Press | Symphonic Review
June 19, 1997
Cape May Festival Orchestra Performs in its ‘Pops mode’
By Ed Wismer
CAPE MAY — Good things come to an end entirely too soon. Fortunately citizens and visitors to Victorian Cape May have another two weeks to savor the musical riches provided by Stephen Rogers Radcliffe and his merry menage of musicians. The Cape May Music Festival runs to the end of the month.
Radcliffe becomes more and more adept at programming music to please every taste and even to stir up a bit of controversy.
A music director can’t get in too much trouble with classical, chamber music, pops or even jazz but just let him try some avant garde and he (or she) can stir up a hornet’s nest.

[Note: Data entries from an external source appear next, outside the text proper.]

(** The last step of a successful transfer. *)
Lemma receiver_finish g fs r r1 i digest now :
  receiver_ok g r -> is_terminal (r_state r) = false -> advanced r r1 ->
  r_final_result r1 = r_final_result r -> (forall d, r_early_digest r1 = Some d -> whole g) ->
  whole g -> sound_incoming i -> written g (received i) ->
  (r_incoming r = Some i
   \/ exists fs0 i0 offset data, r_incoming r = Some i0
        /\ incoming_write fs0 i0 offset data = (fs, i, Ok tt)) ->
  receiver_outcome g r (finish_receiver fs r1 i digest now).
Proof.
  intros Hr Ht Hadv Hf He (content & Hg & Hsz) Si Hw Hi. unfold finish_receiver.
  destruct (incoming_finish fs i (r_size r1) digest) as [[fs1 i'] result] eqn:Hfin.
  assert (advanced r (r1 |> set_incoming (Some i'))) as Ha by exact Hadv.
  destruct result as [[]|error]; [|by apply receiver_fail].
  destruct (match r_replacement _ with Some _ => _ | None => _ end) as [fs2 renamed].
  destruct renamed as [u2|error]; [|by apply receiver_fail].
  assert (delivered r content) as Hdel.
  { destruct Hadv as [(_ & _ & _ & Esz & _) _]. rewrite Esz, (ro_size _ _ Hr) in Hfin.
    destruct (incoming_finish_ok _ _ _ _ _ _ Si Hfin) as [Hl _].
    exists fs, fs1, i, i', digest. rewrite (ro_size _ _ Hr). split_and!; try done.
    destruct Hw as [Hw | (c & Hc & rest & Hp)].
    - rewrite Hw in *. destruct content; [done|]. unfold len in *. cbn in *. lia.
    - assert (c = content) as -> by congruence. rewrite Hp, len_app in Hsz.
      destruct rest; [by rewrite Hp, app_nil_r|]. unfold len in *. cbn in *. lia. }
  destruct (terminal_evolves fs2 r _ ManualTransferState.Completed None now (ro_wf _ _ Hr) Ht eq_refl Ha)
    as (Hev & _).
  pose proof (terminal_fields fs2 (r1 |> set_incoming (Some i')) ManualTransferState.Completed None now
    _ eq_refl) as (E1 & E2 & E3 & E4).
  destruct (terminal fs2 _ _ _ now) as [fs3 r3]. cbn [snd] in *.
  unfold receiver_outcome. cbn [fst snd]. split_and!.
  - pose proof (annotated_evolves r r3 (Some (true, None))
      (Some (offer_response (r3 |> set_final_result (Some (true, None))))) Hev) as [S W' _ _].
    assert (is_terminal (r_state r3) = true) as Ht3 by (by rewrite E3).
    destruct (wr_terminal _ W' Ht3) as (_ & _ & Ei). destruct S as (_ & _ & _ & Esz & Ed & _).
    split; try done.
    + rewrite Ed. apply Hr.
    + rewrite Esz. apply Hr.
    + intros i0. by rewrite Ei.
    + intros d _. by exists content.
    + intros e _ _. exact E3.
  - constructor; [by intros _ | constructor].
  - intros _. right. by exists content.
Qed.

The great thing about Radcliffe is that through talent, charm or even chutzpah he seems to get away with anything. He is a pleasure to review and even when the music is not our cup of tea it is usually over with so soon that we don’t notice that we’ve been had. Bravo!

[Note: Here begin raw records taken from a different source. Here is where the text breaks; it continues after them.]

(* ===== verification/ManualTransferRetry.v ===== *)
(** * Manual file transfers: retries

    What the periodic tick does to a transfer whose peer is silent: a bounded
    number of messages, and an end. *)

From S2P Require Import Prelude Wire ProtoTypes ProtoValid FileOs FileTransferTheorems ManualTransfer ManualTransferTheorems.
From S2P Require Import ManualTransferSafety ManualTransferSender.

Section retries.
Context {FS P : Type} `{!TransferFiles FS} `{!FilesModel FS}.
Implicit Types r : TransferRecord FS P.

(** The ticks of one record at the given times, with nothing in between. *)
Fixpoint ticks (fs : FS) r (times : list Z) : FS * TransferRecord FS P * list (ManualAction FS P) :=
  match times with
  | [] => (fs, r, [])
  | now :: times =>
      let '(fs, r, actions) := tick_record fs r now in
      let '(fs, r, more) := ticks fs r times in
      (fs, r, actions ++ more)
  end.

(** How many messages a record may still send by itself. *)
Definition budget r : Z :=
  if is_terminal (r_state r) then MAX_RETRIES - r_retries r
  else (MAX_RETRIES - r_retries r) + 1 + MAX_RETRIES.

Lemma budget_nonneg r : wf_record r -> 0 <= budget r <= 2 * MAX_RETRIES + 1.
Proof. intros W. pose proof (wr_retries _ W). unfold budget, MAX_RETRIES in *. destruct (is_terminal _); lia. Qed.

Lemma retry_budget r now :
  len (sent (snd (retry r now))) + budget (fst (retry r now)) <= budget r.
Proof.
  unfold retry, budget. cbn [fst snd]. change (is_terminal (r_state (fst (retry r now)))) with
    (is_terminal (r_state r)). unfold len. cbn [r_retries r_state set_last_activity set_retries r_retry_event].
  destruct (r_retry_event r), (is_terminal _); cbn; lia.
Qed.

Lemma abandon_budget fs r message now :
  wf_record r -> is_terminal (r_state r) = false ->
  let o := abandon fs r message now in len (sent (snd o)) + budget (snd (fst o)) <= budget r.
Proof.
  intros W Ht. cbv zeta. pose proof (wr_retries _ W). unfold budget. rewrite Ht. unfold len. cbn. lia.
Qed.

(** Every message of a tick is paid for. *)
Lemma tick_budget fs r now :
  wf_record r -> let o := tick_record fs r now in len (sent (snd o)) + budget (snd (fst o)) <= budget r.
Proof.
  intros W. assert (len (@sent FS P _ []) + budget r <= budget r) as Hidle by (unfold len; cbn; lia).
  pose proof (retry_budget r now) as Hretry. unfold tick_record.
  destruct (is_terminal (r_state r)) eqn:Ht.
  - destruct (_ && _); [exact Hretry | exact Hidle].
  - destruct (_ && (_ <=? now)); [by apply abandon_budget|].
    destruct (negb _ && _); [|exact Hidle].
    destruct (MAX_RETRIES <=? _); [by apply abandon_budget | exact Hretry].
Qed.

Lemma ticks_budget times : forall fs r,
  wf_record r -> let o := ticks fs r times in
  len (sent (snd o)) + budget (snd (fst o)) <= budget r /\ wf_record (snd (fst o)).
Proof.
  induction times as [|now times IH]; intros fs r W; cbn [ticks].
  - split; [unfold len; cbn; lia | done].
  - pose proof (tick_budget fs r now W) as Hb. pose proof (tick_record_outcome fs r now W) as Ho.
    destruct (tick_record fs r now) as [[fs1 r1] actions]. cbn [fst snd] in *.
    destruct (IH fs1 r1 (ev_wf _ _ Ho)) as [Hb' W'].
    destruct (ticks fs1 r1 times) as [[fs2 r2] more]. cbn [fst snd] in *.
    split; [|done]. unfold sent in *. rewrite omap_app, len_app. lia.
Qed.

(** A tick that is due, of a record that waits for its peer. *)
Definition waits r : Prop :=
  r_state r = ManualTransferState.Offering \/ r_state r = ManualTransferState.Transferring.

Lemma due_tick fs r now :
  wf_record r -> waits r -> 0 <= r_last_activity r -> r_last_activity r + RETRY_TIMEOUT <= now ->
  let r' := snd (fst (tick_record fs r now)) in
  r_state r' = ManualTransferState.Failed
  \/ waits r' /\ r_last_activity r' = now /\ r_retries r' = r_retries r + 1 /\ r_retries r < MAX_RETRIES.
Proof.
  intros W Hw H0 Hdue. cbv zeta. unfold tick_record.
  assert (is_terminal (r_state r) = false) as -> by (by destruct Hw as [-> | ->]).
  assert (state_is r ManualTransferState.AwaitingAcceptance = false) as Ha.
  { apply bool_decide_eq_false. by destruct Hw as [-> | ->]. }
  rewrite Ha. destruct (_ && (_ <=? now)); [by left|]. cbn [negb andb].
  assert ((RETRY_TIMEOUT <=? saturating_sub now (r_last_activity r)) = true) as ->.
  { unfold saturating_sub, RETRY_TIMEOUT in *. lia. }
  destruct (Z.leb_spec MAX_RETRIES (r_retries r)); [by left | by right].
Qed.

Lemma failed_stays times : forall fs r,
  wf_record r -> r_state r = ManualTransferState.Failed ->
  r_state (snd (fst (ticks fs r times))) = ManualTransferState.Failed.
Proof.
  induction times as [|now times IH]; intros fs r W Hf; cbn [ticks]; [done|].
  pose proof (tick_record_outcome fs r now W) as Ho.
  destruct (tick_record fs r now) as [[fs1 r1] actions]. unfold outcome_evolves in Ho. cbn [fst snd] in Ho.
  assert (r_state r1 = ManualTransferState.Failed) as Hf1
    by (rewrite (ev_absorbing _ _ Ho); [done | by rewrite Hf]).
  specialize (IH fs1 r1 (ev_wf _ _ Ho) Hf1). by destruct (ticks fs1 r1 times) as [[]].
Qed.

Lemma spaced_ticks_end times : forall fs r,
  wf_record r -> waits r -> 0 <= r_last_activity r -> spaced_by RETRY_TIMEOUT (r_last_activity r) times ->
  MAX_RETRIES - r_retries r < len times ->
  r_state (snd (fst (ticks fs r times))) = ManualTransferState.Failed.
Proof.
  induction times as [|now times IH]; intros fs r W Hw H0 Hs Hl; cbn [ticks].
  - pose proof (wr_retries _ W). rewrite len_nil in Hl. lia.
  - destruct Hs as [Hdue Hs]. pose proof (due_tick fs r now W Hw H0 Hdue) as Hd.
    pose proof (tick_record_outcome fs r now W) as Ho.
    destruct (tick_record fs r now) as [[fs1 r1] actions]. unfold outcome_evolves in Ho.
    cbn [fst snd] in *. pose proof (failed_stays times fs1 r1 (ev_wf _ _ Ho)) as Hf.
    specialize (IH fs1 r1 (ev_wf _ _ Ho)).
    destruct (ticks fs1 r1 times) as [[fs2 r2] more]. cbn [fst snd] in *.
    destruct Hd as [Hd | (Hw' & Ela & Ere & _)]; [auto|].
    apply IH; [done | | by rewrite Ela |]; rewrite ?Ela, ?Ere; unfold RETRY_TIMEOUT in *;
      unfold len in *; cbn in *; lia.
Qed.
End retries.

(** C22: a silent peer.  However often the periodic tick runs, a transfer that
    hears nothing sends at most seven messages; and one that waits for its
    peer's answer or data is failed by the fourth tick that is due (at the
    latest), each tick being due five seconds after the previous activity. *)
Theorem silent_peer_gives_up {FS P : Type} `{!TransferFiles FS} `{!FilesModel FS}
    (fs : FS) (r : TransferRecord FS P) (times : list Z) :
  wf_record r ->
  len (sent (snd (ticks fs r times))) <= 2 * MAX_RETRIES + 1
  /\ (waits r -> 0 <= r_last_activity r -> spaced_by RETRY_TIMEOUT (r_last_activity r) times -> 4 <= len times ->
      r_state (snd (fst (ticks fs r times))) = ManualTransferState.Failed).
Proof.
  intros W. destruct (ticks_budget times fs r W) as [Hb W'].
  pose proof (budget_nonneg _ W). pose proof (budget_nonneg _ W'). split; [lia|].
  intros Hw Hla Hs Hl. apply spaced_ticks_end; try done.
  pose proof (wr_retries _ W). unfold MAX_RETRIES in *. lia.
Qed.

#[local] Existing Instance list_order.

Definition waiting_record : TransferRecord ram Z :=
  sending_record 9 (str "peer") 5 sample_offer
    (ProtoEvent.ManualFileOffer 5 (str "a.txt") 3) 0.

Lemma silent_peer_gives_up_witness :
  r_state (snd (fst (ticks sample_files waiting_record [5000; 10000; 15000; 20000])))
    = ManualTransferState.Failed.
Proof.
  apply (silent_peer_gives_up sample_files waiting_record [5000; 10000; 15000; 20000]).
  - apply sending_record_wf; [by eexists|]. vm_compute. discriminate.
  - left. reflexivity.
  - vm_compute. discriminate.
  - cbn. repeat split; vm_compute; discriminate.
  - vm_compute. discriminate.
Defined.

On Sunday night, the Cape May Festival Orchestra was in its Pops mode and the concert was of such quality that it could hold its own with anything we might hear and see on PBS or Arts and Entertainment.
The concert featured soprano Lynne Vardaman, tenor Mark Heller and baritone Richard Holmes along with a stage full of 40 instrumentalists and their kinetic conductor. We hope that Radcliffe, in a burst of enthusiasm, doesn’t someday throw himself off the podium like the late Dmitri Mitropoulos.

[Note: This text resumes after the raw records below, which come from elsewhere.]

Lemma start_accepted fingerprint r request_id profile a started :
  request_id <> 0 -> wf_profile profile = true -> validate profile = Ok tt -> pr_avatar profile = Some a ->
  r !! fingerprint = None -> Z.of_nat (size r) < MAX_PARTIALS ->
  let s := profile_step r (OpStart fingerprint request_id
    {| ph_width := av_width a; ph_height := av_height a; ph_total_len := av_width a * av_height a * 4;
       ph_chunks := div_ceil (len (av_rgba a)) PIECE; ph_name := pr_name profile |} started) in
  exists p, fst s !! fingerprint = Some p
    /\ assembling request_id started a (pr_name profile) p
    /\ existsb is_none (pa_chunks p) = true /\ delivered_to fingerprint (snd s) = [].
Proof.
  intros Hnz Hwf Hv Ha Hr Hsize. destruct (validate_inv profile Hwf Hv) as [Hn Hav].
  destruct (Hav a Ha) as (Hw & Hh & Hl & _).
  cbv zeta. cbn [profile_step]. unfold tell, start_profile. cbn [ph_width ph_height ph_total_len ph_chunks ph_name].
  assert ((request_id =? 0) || (128 <? len (pr_name profile)) || (128 <? av_width a) || (128 <? av_height a)
    = false) as -> by zbool.
  assert ((av_width a * av_height a * 4 =? 0) = false) as -> by (apply Z.eqb_neq; nia).
  rewrite Hl. rewrite !Z.eqb_refl.
  assert ((av_width a =? 0) || (av_height a =? 0) || negb true || negb true = false) as -> by zbool.
  assert (expire_profiles r started !! fingerprint = None) as -> by (apply map_lookup_filter_None; by left).
  pose proof (map_subseteq_size _ _ (map_filter_subseteq
    (fun '(_, p) => saturating_sub started (pa_touched p) < TTL) r)) as Hsub.
  fold (expire_profiles r started) in Hsub.
  rewrite (proj2 (Z.leb_gt _ _)) by lia. cbn [fst snd]. rewrite lookup_insert_eq.
  eexists. split; [reflexivity|]. cbn [pa_chunks].
  assert (av_rgba a <> []) as Hne by (intros E; rewrite E, len_nil in Hl; nia).
  pose proof (chunks_count PIECE (av_rgba a) piece_pos Hne) as Hcount. rewrite Hl in Hcount.
  split_and!; [|apply existsb_replicate | done].
  - split; try done. cbn [pa_chunks]. rewrite <- Hcount. unfold len. rewrite Nat2Z.id. apply partial_replicate.
  - pose proof (div_ceil_pos (av_width a * av_height a * 4) PIECE ltac:(nia) piece_pos). lia.
Qed.

(** C24: a profile reaches the peer.  Every valid profile can be sent under any
    request id but zero; each of its events survives the wire format in one
    unfragmented datagram; and a receiver with room, given the start and then
    all of the chunks, in any order and any number of times each, between any
    traffic of other peers, before the profile expires, delivers exactly that
    profile, exactly once. *)
Theorem profile_reassembled fingerprint request_id profile r started :
  is_u64 request_id = true -> request_id <> 0 -> wf_profile profile = true -> validate profile = Ok tt ->
  r !! fingerprint = None -> Z.of_nat (size r) < MAX_PARTIALS ->
  exists first rest, encode_profile request_id profile = Ok (first :: rest)
    /\ Forall survives_wire (first :: rest)
    /\ forall ops,
       Forall (fun o => other_profile_op fingerprint started o
         \/ exists e now, e ∈ rest /\ saturating_sub now started < TTL
              /\ profile_op_of fingerprint now e = Some o) ops ->
       (forall e, e ∈ rest -> exists o now, o ∈ ops /\ profile_op_of fingerprint now e = Some o) ->
       exists o, profile_op_of fingerprint started first = Some o
         /\ delivered_to fingerprint (snd (profile_run r (o :: ops))) = [profile].
Proof.
  intros Hq Hnz Hwf Hv Hr Hsize. pose proof (encode_profile_ok request_id profile Hq Hnz Hwf Hv) as He.
  destruct (validate_inv profile Hwf Hv) as [Hn Hav].
  unfold avatar_parts in He. destruct (pr_avatar profile) as [a|] eqn:Ha.
  - destruct He as (Henc & Hsurv & _). do 2 eexists. split; [exact Henc|]. split; [exact Hsurv|].
    intros ops Htraffic Hall. eexists. split; [reflexivity|]. cbn [profile_run].
    destruct (Hav a eq_refl) as (Hw & Hh & Hl & _).
    destruct (start_accepted fingerprint r request_id profile a started Hnz Hwf Hv Ha Hr Hsize)
      as (p & Hp & Has & Hmissing & Hd).
    destruct (profile_step r _) as [r1 told]. cbn [fst snd] in *.
    assert (delivered_to fingerprint (snd (profile_run r1 ops)) = [published a (pr_name profile)]) as E.
    { apply (assembling_run fingerprint request_id started a (pr_name profile) Hw Hh Hl ops r1 p); try done.
      - eapply Forall_impl; [exact Htraffic|]. intros o [Ho | (e & now & He & Hin & Ho)]; [by left | right].
        apply elem_of_lookup_imap in He as (i & part & -> & Hpart). injection Ho as <-. by exists i, part, now.
      - intros i part _ Hpart.
        destruct (Hall (ProtoEvent.ProfileChunk request_id (Z.of_nat i) part)) as (o & now & Ho & Heo).
        { apply elem_of_lookup_imap. eauto. }
        injection Heo as <-. by exists now. }
    destruct (profile_run r1 ops) as [r2 more]. cbn [snd] in *. rewrite delivered_app, Hd, E.
    unfold published. rewrite <- Ha. by destruct profile.
  - destruct He as (Henc & Hsurv & _). do 2 eexists. split; [exact Henc|]. split; [exact Hsurv|].
    intros ops Htraffic _. eexists. split; [reflexivity|]. cbn [profile_run profile_step].
    unfold tell, start_profile. cbn [ph_width ph_height ph_total_len ph_chunks ph_name].
    assert ((request_id =? 0) || (128 <? len (pr_name profile)) || (128 <? 0) || (128 <? 0) = false) as ->
      by zbool.
    change (0 * 0 * 4 =? 0) with true. change (div_ceil (len (@nil Z)) PIECE =? 0) with true.
    change (0 =? 0) with true. cbn [negb orb fst snd].
    assert (delivered_to fingerprint (snd (profile_run (delete fingerprint (expire_profiles r started)) ops)) = [])
      as E.
    { apply (late_ops fingerprint request_id started {| av_width := 0; av_height := 0; av_rgba := [] |});
        [apply lookup_delete_eq|].
      eapply Forall_impl; [exact Htraffic|]. intros o [Ho | (e & now & He & _)]; [by left|].
      by apply not_elem_of_nil in He. }
    destruct (profile_run _ ops) as [r2 more]. cbn [snd] in *. rewrite delivered_app, E, app_nil_r.
    cbn. rewrite decide_True by done. rewrite <- Ha. by destruct profile.
Qed.

Definition sample_profile : DeviceProfile :=
  {| pr_name := str "desk"; pr_avatar := Some {| av_width := 1; av_height := 1; av_rgba := [1; 2; 3; 4] |} |}.

Lemma profile_reassembled_witness :
  exists first rest, encode_profile 7 sample_profile = Ok (first :: rest)
    /\ Forall survives_wire (first :: rest).
Proof.
  destruct (profile_reassembled (str "peer") 7 sample_profile ∅ 0 eq_refl ltac:(discriminate) eq_refl eq_refl
    (lookup_empty _) ltac:(rewrite map_size_empty; vm_compute; reflexivity)) as (first & rest & E & S & _).
  exists first, rest. split; [exact E | exact S].
Defined.

(** ** The service *)

Section service.
Context {Store : Type} (save_cached : rstring -> DeviceProfile -> option rstring).
Implicit Types s : ProfileState Store.

Record wf_profiles s : Prop := {
  wfs_partials : wf_partials (s_partials s);
  wfs_profiles : map_Forall (fun _ profile => validate profile = Ok tt) (s_profiles s);
  wfs_requests : map_Forall (fun _ '(_, retries, _) => 0 <= retries <= 3) (s_requests s);
}.

Lemma ask_profile_wf s fingerprint peer retries now :
  wf_profiles s -> 0 <= retries <= 3 -> wf_profiles (fst (ask_profile s fingerprint peer retries now)).
Proof. intros [Hp Hv Hq] Hr. split; cbn; [done | done | by apply map_Forall_insert_2]. Qed.

Lemma drop_request_wf s fingerprint :
  wf_profiles s -> wf_profiles (with_requests s (delete fingerprint (s_requests s))).
Proof. intros [Hp Hv Hq]. split; cbn; [done | done | by apply map_Forall_delete]. Qed.

Lemma with_partials_wf s partials : wf_profiles s -> wf_partials partials -> wf_profiles (with_partials s partials).
Proof. by intros [] ?; split. Qed.

Lemma request_profile_wf s fingerprint peer now :
  wf_profiles s -> wf_profiles (fst (request_profile s fingerprint peer now)).
Proof.
  intros Hs. unfold request_profile. destruct (_ !! _); [done|]. by apply ask_profile_wf.
Qed.

Lemma retry_each_wf routes expired now : forall s,
  wf_profiles s -> Forall (fun entry => 0 <= snd entry <= 3) expired ->
  wf_profiles (fst (retry_each s routes expired now)).
Proof.
  induction expired as [|[fp retries] expired IH]; intros s Hs Hex; [done|].
  apply Forall_cons in Hex as [Hr Hex]. cbn [retry_each snd] in *.
  set (s1 := with_partials _ _).
  assert (wf_profiles s1) as Hs1.
  { apply with_partials_wf; [by apply drop_request_wf|]. apply delete_partials_wf, Hs. }
  clearbody s1.
  assert (wf_profiles (fst (if 3 <=? retries then (s1, []) else match routes !! fp with
    | Some peer => ask_profile s1 fp peer (retries + 1) now | None => (s1, []) end))) as Hs2.
  { destruct (Z.leb_spec 3 retries); [done|]. destruct (routes !! fp); [|done]. apply ask_profile_wf; [done | lia]. }
  destruct (if 3 <=? retries then _ else _) as [s2 sent]. specialize (IH s2 Hs2 Hex).
  by destruct (retry_each s2 routes expired now).
Qed.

The two male soloists immediately established their credentials with the rollicking We’re Gondolieri from G&S’s The Gondoliers. They gave the duet a strenuous workout which brought a delighted audience response. They did more with the rapid fire patter of G&S and were joined by Lynne Vardaman in some tender love duets. They got seriously operatic with excerpts from La Boheme.
The orchestra was in fine fettle with lush Pucciniesque support for the singers. Heller was tender and effective as Rudolfo but had a little vocal difficulty at the climax of Che gelida manina that he could have resolved easily by clearing his throat. This simple move was prevented by not cutting off his remote mike for a moment. He recovered nicely while Vardaman was performing a limpid rendering of Mi chiamano Mimi. They handled the duet O Soave fanciula in grand style which made the audience eager to hear more.
Heller was great singing Freddie Aynsford Hill’s On the Street Where You Live. Many do not realize that the song was sung in the film version of My Fair Lady by Jeremy Brett who later went on to become the quintessential Sherlock Holmes in the BBC television series. The Holmes of the evening, Richard, delivered an impassioned “Were Thine that Special Face” from Cole Porter’s Kiss Me Kate.
Radcliffe pointed out the ascending chords in excerpts from Phantom of the Opera were “borrowed from Puccini’s lending library called Tosca.” Speaking of, you should pardon the expression, stealing, we detected some unauthorized theft from A Funny Thing Happened on the Way to the Forum in the concert climax’s Leonard Bernstein’s hits, or was it the other way around.
Who gave the imaginative excuse for musical plagiarism by saying “There are only so many notes to work with?”